À l’origine, Vert-Vert ou les voyages du perroquet de la Visitation de Nevers est un poème satirique de Jean-Baptiste Gresset qui se moque avec jubilation de la vie dans les couvents (il était encore lui-même jésuite au moment de sa rédaction). Il raconte la vie d’un perroquet reccueilli par des sœurs, qui lui enseignent le langage d’un bon chrétien. Réclamé par des religieuses de Nantes, le pauvre perroquet voyage au milieu des bateleurs et des vivandières : il apprend un tout autre vocabulaire, qu’il expose avec application aux sœurs nantaises… qui manquent de s’en étouffer et le renvoient à Nevers où on s’efforce cette fois de lui apprendre le latin, mais où il finira par mourir d’indigestion de dragées…

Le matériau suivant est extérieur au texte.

Definition prompt (text : string) (userCategories : list string) : string :=
  "Please categorize the following note into ONE of these categories: "
  ++ categoriesString userCategories
  ++ ". If none of the other categories are a good fit, categorize it as "
  ++ DQUOTE ++ "Notes" ++ DQUOTE
  ++ ". Respond with ONLY the category name and nothing else." ++ NL
  ++ "    " ++ NL
  ++ "    Note: " ++ DQUOTE ++ text ++ DQUOTE ++ NL
  ++ "    " ++ NL
  ++ "    Category:".

(** [!process.env.API_KEY]: the variable is undefined or the empty string. *)
Definition key_missing (API_KEY : option string) : bool :=
  match API_KEY with
  | Some k => negb (Js.truthy k)
  | None => true
  end.

(** [categorizeNote].  [backend] is the remote model, from the prompt to
    what the awaited call comes to.  A response without text makes
    [response.text.trim()] raise inside the [try], which the [catch] turns
    into the fallback like a rejection. *)
Definition categorizeNote (API_KEY : option string)
    (backend : string -> generation)
    (text : string) (userCategories : list string) : outcome string :=
  if key_missing API_KEY then Thrown "API_KEY environment variable not set"
  else
    match backend (prompt text userCategories) with
    | Responded (Some t) =>
        let category := Js.trim t in
        if Js.includes userCategories category then Returned category
        else Returned "Notes"
    | Responded None => Returned "Notes"
    | Rejected => Returned "Notes"
    end.

End GeminiService.

(** The second copy of the service (no file name recorded): the fallback is
    ["General Note"], which is itself among the accepted answers. *)
Module GeminiServiceGeneral.

Import GeminiService.

Definition prompt (text : string) (userCategories : list string) : string :=
  "Please categorize the following note into ONE of these categories: "
  ++ categoriesString userCategories
  ++ ", or " ++ DQUOTE ++ "General Note" ++ DQUOTE
  ++ " if none apply. Respond with ONLY the category name and nothing else."
  ++ NL
  ++ "    " ++ NL
  ++ "    Note: " ++ DQUOTE ++ text ++ DQUOTE ++ NL
  ++ "    " ++ NL
  ++ "    Category:".

Definition categorizeNote (API_KEY : option string)
    (backend : string -> generation)
    (text : string) (userCategories : list string) : outcome string :=
  if key_missing API_KEY then Thrown "API_KEY environment variable not set"
  else
    match backend (prompt text userCategories) with
    | Responded (Some t) =>
        let category := Js.trim t in
        let validCategories := (userCategories ++ ["General Note"])%list in
        if Js.includes validCategories category then Returned category
        else Returned "General Note"
    | Responded None => Returned "General Note"
    | Rejected => Returned "General Note"
    end.

End GeminiServiceGeneral.

(* ================================================================== *)
(** * components/SavedNotesList.tsx *)
(* ================================================================== *)

Module SavedNotesList.

Import Types.

Definition categoryOrder : list string :=
  ["To-do"; "Follow ups"; "Ideas"; "Notes"].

On peut imaginer qu’un tel sujet cocasse et loufoque ait pu plaire à Offenbach et à ses librettistes Meilhac et Nuitter (aidés par Leuven, Ludovic Halévy et Pittaud de Forges). Un opéra avait déjà été tiré de la fable de Gresset, et c’est Dalayrac qui en avait signé la musique. C’est le livret de ce dernier qui a surtout inspiré les comparses offenbachiens qui ont fabriqué une sauce assez improbable, très éloignée de l’original et qui requiert une distribution longue comme le bras. Cette fois, il est question de l’enterrement du perroquet Vert-Vert par les pensionnaires d’une institution : Mimi, Bathilde et Emma, aidés du jardinier Binet et de Valentin, neveu de la directrice du pensionnat. Le comte d’Arlange vient en cachette pour voir Bathilde, qu’il a épousée secrètement, tandis que le chevalier de Bergerac a lui convolé tout aussi secrètement avec Emma… Mimi, elle, aime Valentin et s’enfuit pour le rejoindre alors que ce dernier part pour Nevers avec le jardinier après les funérailles du perroquet. À Nevers, dans une certaine auberge du Lion d’Or… le comte et le chevalier essaient de lutiner la chanteuse Corilla, qui doit se produire au théâtre et qui s’intéresse plutôt à Valentin, présent à l’auberge et qui prend pour nom de scène Vert-Vert. Il accepte de chanter avec elle pour remplacer un ténor malade. Tout le monde s’amuse, y compris Mimi, qui s’est glissée parmi les convives, déguisée en dragon. Retour au pensionnat. Valentin et Mimi s’avouent leur amour alors que la nuit tombe et qu’il va se passer de drôles de choses dans le jardin, un peu comme dans le dernier acte des Noces de Figaro. Tout est bien qui finit bien, évidemment.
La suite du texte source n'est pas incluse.